On Haruki Murakami and 1Q84 @ The Christian Science Monitor
[more on Haruki for The Christian Science Monitor]
Japanese writer Haruki Murakami's prescient fiction
Japanese writer Haruki Murakami uses his novels to peel back the layered chaos of an uncertain world
By Roland Kelts, Contributor
In Haruki Murakami's world, fish fall from the sky near a Tokyo train station, backyard wells lead to personal and political violence, and a giant frog tells a businessman how to save Tokyo from its next major earthquake. The mundane mingles with the absurd, but neither offers solutions in a universe bent toward chaos.

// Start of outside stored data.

(** ** The encoder *)
Module Encoder.
(** The bytes [major] appends: type and argument in the shortest form; an
    argument above [u32::MAX] would be truncated. *)
Definition head_bytes (m n : Z) : bytes :=
  if n <? 24 then [z2b (Z.lor (Z.shiftl m 5) n)]
  else if n <=? 255 then [z2b (Z.lor (Z.shiftl m 5) 24); z2b n]
  else if n <=? u16_max then z2b (Z.lor (Z.shiftl m 5) 25) :: be_bytes 2 (as_u16 n)
  else z2b (Z.lor (Z.shiftl m 5) 26) :: be_bytes 4 (as_u32 n).

Definition new : bytes := [].
Definition major (out : bytes) (m n : Z) : bytes := out ++ head_bytes m n.
Definition array (out : bytes) (n : Z) : bytes := major out 4 n.
Definition uint (out : bytes) (n : Z) : bytes := major out 0 n.
Definition bytes_ (out b : bytes) : bytes := major out 2 (len b) ++ b.
End Encoder.

(** ** The decoder *)
Module Decoder.
Definition t (A : Type) : Type := parser Error.t A.

Definition take : Z → t bytes := ptake Error.Truncated.

(** [*self.b.get(self.p).ok_or(Truncated)?; self.p += 1] *)
Definition next : t byte := λ c,
  match cbytes c !! Z.to_nat (cpos c) with
  | None => Err Error.Truncated
  | Some x => Ok (x, Cursor (cbytes c) (cpos c + 1))
  end.

(** [uN::from_be_bytes(self.take(n)?.try_into()...)]; [take(1)?[0]] is the
    one-byte case. *)
Definition argument (n : nat) : t Z := pbe Error.Truncated Error.Truncated n.

Definition head : parser Error.t (Z * Z) :=
  x ← next;
  let m := Z.shiftr (b2z x) 5 in
  let a := Z.land (b2z x) 31 in
  n ← (if a <=? 23 then mret a
       else if a =? 24 then argument 1
       else if a =? 25 then argument 2
       else if a =? 26 then argument 4
       else plift (Err Error.NonCanonical) : parser Error.t Z);
  if ((a =? 24) && (n <? 24)) || ((a =? 25) && (n <=? 255))
     || ((a =? 26) && (n <=? u16_max))
  then plift (Err Error.NonCanonical)
  else mret (m, n).

Definition uint : parser Error.t Z :=
  h ← head; if h.1 =? 0 then mret h.2 else plift (Err Error.Malformed).

Definition array_len (n : Z) : parser Error.t unit :=
  h ← head; if (h.1 =? 4) && (h.2 =? n) then mret tt else plift (Err Error.Malformed).

Definition bytes_ : parser Error.t bytes :=
  h ← head;
  if negb (h.1 =? 2) then plift (Err Error.Malformed) else take h.2.

Definition id : parser Error.t Id :=
  b ← bytes_; plift (ok_or (try_array 16 b) Error.FieldOutOfRange).

Definition finish : parser Error.t unit := pfinish Error.TrailingBytes.
End Decoder.

Definition choose_compressed_body (original compressed_body : bytes) : option bytes :=
  if len compressed_body <? len original then Some compressed_body else None.

(** ** Codecs of the CBOR items *)

Lemma split_head_byte x :
  z2b (Z.lor (Z.shiftl (Z.shiftr (b2z x) 5) 5) (Z.land (b2z x) 31)) = x
  ∧ 0 ≤ Z.shiftr (b2z x) 5 < 8 ∧ 0 ≤ Z.land (b2z x) 31 < 32.
Proof. by destruct x; vm_compute. Qed.

Lemma join_head_byte m a :
  0 ≤ m < 8 → 0 ≤ a < 32 →
  Z.shiftr (b2z (z2b (Z.lor (Z.shiftl m 5) a))) 5 = m
  ∧ Z.land (b2z (z2b (Z.lor (Z.shiftl m 5) a))) 31 = a.
Proof.
  intros Hm Ha. set (x := z2b (m * 32 + a)).
  assert (Hx : b2z x = m * 32 + a) by (unfold x; rewrite b2z_z2b_small; lia).
  assert (Hs : Z.shiftr (b2z x) 5 = m).
  { rewrite Z.shiftr_div_pow2, Hx by lia. change (2 ^ 5) with 32.
    rewrite Z.div_add_l by lia. rewrite Z.div_small; lia. }
  assert (Hl : Z.land (b2z x) 31 = a).
  { change 31 with (Z.ones 5). rewrite Z.land_ones, Hx by lia. change (2 ^ 5) with 32.
    rewrite Z.add_comm, Z.mod_add by lia. apply Z.mod_small. lia. }
  destruct (split_head_byte x) as [Hj _]. rewrite Hs, Hl in Hj. by rewrite Hj.
Qed.

Lemma next_at pre x s : Decoder.next (at_ pre (x :: s)) = Ok (x, at_ (pre ++ [x]) s).
Proof.
  unfold Decoder.next, at_. cbn [cpos cbytes].
  rewrite Nat2Z.id, list_lookup_middle by done. do 3 f_equal.
  - by rewrite <- app_assoc.
  - rewrite length_app. simpl. lia.
Qed.

Lemma next_Ok pre s x c :
  Decoder.next (at_ pre s) = Ok (x, c) → ∃ s', s = x :: s' ∧ c = at_ (pre ++ [x]) s'.
Proof.
  destruct s as [|y s].
  - unfold Decoder.next, at_. cbn [cpos cbytes].
    by rewrite Nat2Z.id, app_nil_r, lookup_ge_None_2.
  - rewrite next_at. intros [= -> <-]. eauto.
Qed.

(** Arguments above 31 bits never occur; an item head is a pair of a major
    type below 8 and a 32-bit argument. *)
Definition head_valid (h : Z * Z) : Prop := 0 ≤ h.1 < 8 ∧ in_u 32 h.2.

(** The part of [head] after the initial byte. *)
Definition head_tail (m a : Z) : parser Error.t (Z * Z) :=
  n ← (if a <=? 23 then mret a
       else if a =? 24 then Decoder.argument 1
       else if a =? 25 then Decoder.argument 2
       else if a =? 26 then Decoder.argument 4
       else plift (Err Error.NonCanonical) : parser Error.t Z);
  if ((a =? 24) && (n <? 24)) || ((a =? 25) && (n <=? 255))
     || ((a =? 26) && (n <=? u16_max))
  then plift (Err Error.NonCanonical)
  else mret (m, n).

Lemma head_at_byte m a pre s :
  0 ≤ m < 8 → 0 ≤ a < 32 →
  Decoder.head (at_ pre (z2b (Z.lor (Z.shiftl m 5) a) :: s)) =
  head_tail m a (at_ (pre ++ [z2b (Z.lor (Z.shiftl m 5) a)]) s).
Proof.
  intros Hm Ha. unfold Decoder.head. unfold mbind at 1, parser_bind at 1.
  rewrite next_at. by destruct (join_head_byte m a Hm Ha) as [-> ->].
Qed.

Lemma be_bytes_1 n : be_bytes 1 n = [z2b n].
Proof. simpl. by rewrite Z.div_1_r. Qed.

(** [head_tail] with an argument of [k] following bytes. *)
Lemma head_tail_argument k m a n pre rest :
  (a = 24 ∧ k = 1%nat ∧ 24 ≤ n) ∨ (a = 25 ∧ k = 2%nat ∧ 255 < n)
  ∨ (a = 26 ∧ k = 4%nat ∧ u16_max < n) →
  n < 256 ^ Z.of_nat k → fits (pre ++ be_bytes k n ++ rest) →
  head_tail m a (at_ pre (be_bytes k n ++ rest)) =
    Ok ((m, n), at_ (pre ++ be_bytes k n) rest).
Proof.
  unfold u16_max. intros Hc Hn Hf. unfold head_tail, mbind, parser_bind.
  destruct Hc as [(-> & -> & Hlo)|[(-> & -> & Hlo)|(-> & -> & Hlo)]];
    cbn -[be_bytes at_]; unfold Decoder.argument, u16_max in *;
    (rewrite codec_decode by (done || lia)).
  - by destruct (Z.ltb_spec n 24); [lia|].
  - by destruct (Z.leb_spec n 255); [lia|].
  - by destruct (Z.leb_spec n 65535); [lia|].
Qed.

Lemma head_decode m n pre rest :
  head_valid (m, n) → fits (pre ++ Encoder.head_bytes m n ++ rest) →
  Decoder.head (at_ pre (Encoder.head_bytes m n ++ rest)) =
    Ok ((m, n), at_ (pre ++ Encoder.head_bytes m n) rest).
Proof.
  intros [Hm Hn] Hf. cbn [fst snd] in *. unfold in_u in Hn. unfold Encoder.head_bytes in *.
  assert (Hlong : ∀ x b, fits (pre ++ (x :: b) ++ rest) → fits ((pre ++ [x]) ++ b ++ rest))
    by (intros x b; by rewrite <- !app_assoc).
  destruct (Z.ltb_spec n 24); [|destruct (Z.leb_spec n 255)];
    [| |destruct (Z.leb_spec n u16_max)]; cbn [app]; rewrite head_at_byte by lia.
  - unfold head_tail, mbind, parser_bind. destruct (Z.leb_spec n 23); [|lia].
    unfold mret at 1, parser_ret at 1. destruct (Z.eqb_spec n 24); [lia|].
    destruct (Z.eqb_spec n 25); [lia|]. by destruct (Z.eqb_spec n 26); [lia|].
  - change (z2b n :: rest) with ([z2b n] ++ rest). rewrite <- (be_bytes_1 n) in Hf |- *.
    rewrite (head_tail_argument 1) by (auto || lia). by rewrite <- app_assoc.
  - unfold u16_max in *. rewrite as_u16_small in Hf |- * by (unfold in_u; lia).
    rewrite (head_tail_argument 2) by (auto || unfold u16_max; lia).
    by rewrite <- app_assoc.
  - unfold u16_max in *. rewrite as_u32_small in Hf |- * by (unfold in_u; lia).
    rewrite (head_tail_argument 4) by (auto || unfold u16_max; lia).
    by rewrite <- app_assoc.
Qed.

Lemma head_tail_Ok m a pre s h c :
  0 ≤ a < 32 → head_tail m a (at_ pre s) = Ok (h, c) →
  ∃ n b rest, h = (m, n) ∧ in_u 32 n ∧ s = b ++ rest ∧ c = at_ (pre ++ b) rest
    ∧ Encoder.head_bytes m n = z2b (Z.lor (Z.shiftl m 5) a) :: b.
Proof.
  unfold head_tail. intros Ha (n & c1 & Hn & H)%pbind_Ok.
  destruct (_ || _) eqn:Hcanon in H; [by apply plift_Ok in H as []|].
  injection H as <- <-. exists n.
  unfold Encoder.head_bytes, in_u.
  destruct (Z.leb_spec a 23).
  { injection Hn as <- <-. exists [], s. destruct (Z.ltb_spec a 24); [|lia].
    split_and!; try done; [lia..|]. by rewrite app_nil_r. }
  destruct (Z.eqb_spec a 24) as [->|]; [|destruct (Z.eqb_spec a 25) as [->|]];
    [| |destruct (Z.eqb_spec a 26) as [->|]]; [| | |by apply plift_Ok in Hn as []];
    apply codec_canonical in Hn as (Hb & rest & -> & ->); cbn [andb orb Z.eqb Pos.eqb] in Hcanon.
  - exists [z2b n], rest. rewrite be_bytes_1.
    destruct (Z.ltb_spec n 24); [done|]. destruct (Z.leb_spec n 255); [|lia].
    split_and!; [done|lia..|done|done|done].
  - exists (be_bytes 2 n), rest.
    destruct (Z.leb_spec n 255); [done|]. destruct (Z.ltb_spec n 24); [lia|].
    unfold u16_max. destruct (Z.leb_spec n 65535); [|lia].
    rewrite as_u16_small by (unfold in_u; lia). split_and!; [done|lia..|done|done|done].
  - exists (be_bytes 4 n), rest. unfold u16_max in *.
    destruct (Z.leb_spec n 65535); [done|]. destruct (Z.ltb_spec n 24); [lia|].
    destruct (Z.leb_spec n 255); [lia|].
    rewrite as_u32_small by (unfold in_u; lia). split_and!; [done|lia..|done|done|done].
Qed.

#[export] Instance head_codec :
  Codec (λ h, Encoder.head_bytes h.1 h.2) Decoder.head head_valid.
Proof.
  constructor.
  - intros pre [m n] rest. apply head_decode.
  - intros pre s h c (x & c1 & Hx & H)%pbind_Ok.
    apply next_Ok in Hx as (s' & -> & ->).
    destruct (split_head_byte x) as (Hx & Hm & Ha).
    apply head_tail_Ok in H as (n & b & rest & -> & Hn & -> & -> & Hb); [|done].
    split; [done|]. exists rest. cbn [fst snd]. rewrite Hb, Hx.
    by rewrite <- app_assoc.
Qed.

#[export] Instance uint_codec : Codec (Encoder.head_bytes 0) Decoder.uint (in_u 32).
Proof.
  constructor.
  - intros pre n rest Hn Hf. unfold Decoder.uint, mbind, parser_bind.
    by rewrite head_decode by done.
  - intros pre s n c ([m n'] & c1 & Hh & H)%pbind_Ok.
    apply codec_canonical in Hh as ([_ Hn] & rest & -> & ->). cbn [fst snd] in *.
    destruct (Z.eqb_spec m 0) as [->|]; [|by apply plift_Ok in H as []].
    injection H as <- <-. eauto.
Qed.

#[export] Instance array_len_codec n :
  Codec (λ _ : unit, Encoder.head_bytes 4 n) (Decoder.array_len n) (λ _, in_u 32 n).
Proof.
  constructor.
  - intros pre [] rest Hn Hf. unfold Decoder.array_len, mbind, parser_bind.
    rewrite head_decode by done. cbn [fst snd]. by rewrite !Z.eqb_refl.
  - intros pre s [] c ([m n'] & c1 & Hh & H)%pbind_Ok.
    apply codec_canonical in Hh as ([_ Hn] & rest & -> & ->). cbn [fst snd] in *.
    destruct (Z.eqb_spec m 4) as [->|]; [|by apply plift_Ok in H as []].
    destruct (Z.eqb_spec n' n) as [->|]; [|by apply plift_Ok in H as []].
    injection H as <-. eauto.
Qed.

#[export] Instance bytes_codec :
  Codec (λ b, Encoder.head_bytes 2 (len b) ++ b) Decoder.bytes_ (λ b, in_u 32 (len b)).
Proof.
  constructor.
  - intros pre b rest Hb Hf. unfold Decoder.bytes_, mbind, parser_bind.
    rewrite <- app_assoc in Hf |- *.
    rewrite head_decode by done. cbn [fst snd negb Z.eqb Pos.eqb]. unfold Decoder.take.
    rewrite app_assoc in Hf.
    rewrite ptake_app by done. by rewrite <- app_assoc.
  - intros pre s b c ([m n'] & c1 & Hh & H)%pbind_Ok.
    apply codec_canonical in Hh as ([_ Hn] & rest & -> & ->). cbn [fst snd] in *.
    destruct (Z.eqb_spec m 2) as [->|]; [|by apply plift_Ok in H as []].
    unfold in_u in Hn. apply ptake_at_Ok in H as (rest' & -> & -> & Hl); [|lia].
    unfold len. rewrite Hl. split; [done|]. exists rest'. by rewrite <- !app_assoc.
Qed.

#[export] Instance id_codec :
  Codec (λ i : Id, Encoder.head_bytes 2 (len (arr i)) ++ arr i) Decoder.id (λ _, True).
Proof.
  constructor.
  - intros pre i rest _ Hf. unfold Decoder.id, mbind, parser_bind.
    rewrite (codec_decode (Codec := bytes_codec) _ (arr i))
      by (done || (unfold len; by rewrite array_length)).
    unfold plift. by rewrite try_array_arr.
  - intros pre s i c (b & c1 & Hb & H)%pbind_Ok.
    apply codec_canonical in Hb as (_ & rest & -> & ->).
    apply plift_Ok in H as [H%ok_or_Ok ->]. apply try_array_inv in H as ->. eauto.
Qed.

(** ** Transport frames *)
Module TransportFrame.
Record t := Make {
  version : Z;
  kind : FrameType.t;
  client_message_id : Id;
  ttl_seconds : Z;
  body : bytes
}.

(** What the field types [u16] and [u32] guarantee. *)
Definition typed (f : t) : Prop := in_u 16 (version f) ∧ in_u 32 (ttl_seconds f).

Mr. Murakami cites Franz Kafka as one of his major influences, yet he warms Kafka's chilly detachment with Japanese earnestness, producing novels that anticipate apocalypse without succumbing to easy cynicism. In Murakami's world, chaos is softened by empathy – a quality in sorrowfully short supply, in fiction or in reality, in our 21st century.
"Everything is uncertain," muses Tengo, the male protagonist of Murakami's forthcoming novel, "1Q84," "and ultimately ambiguous." In Murakami's world, uncertainty is the norm. But once you accept it, his stories suggest, you can live and love accordingly. [more @CSM]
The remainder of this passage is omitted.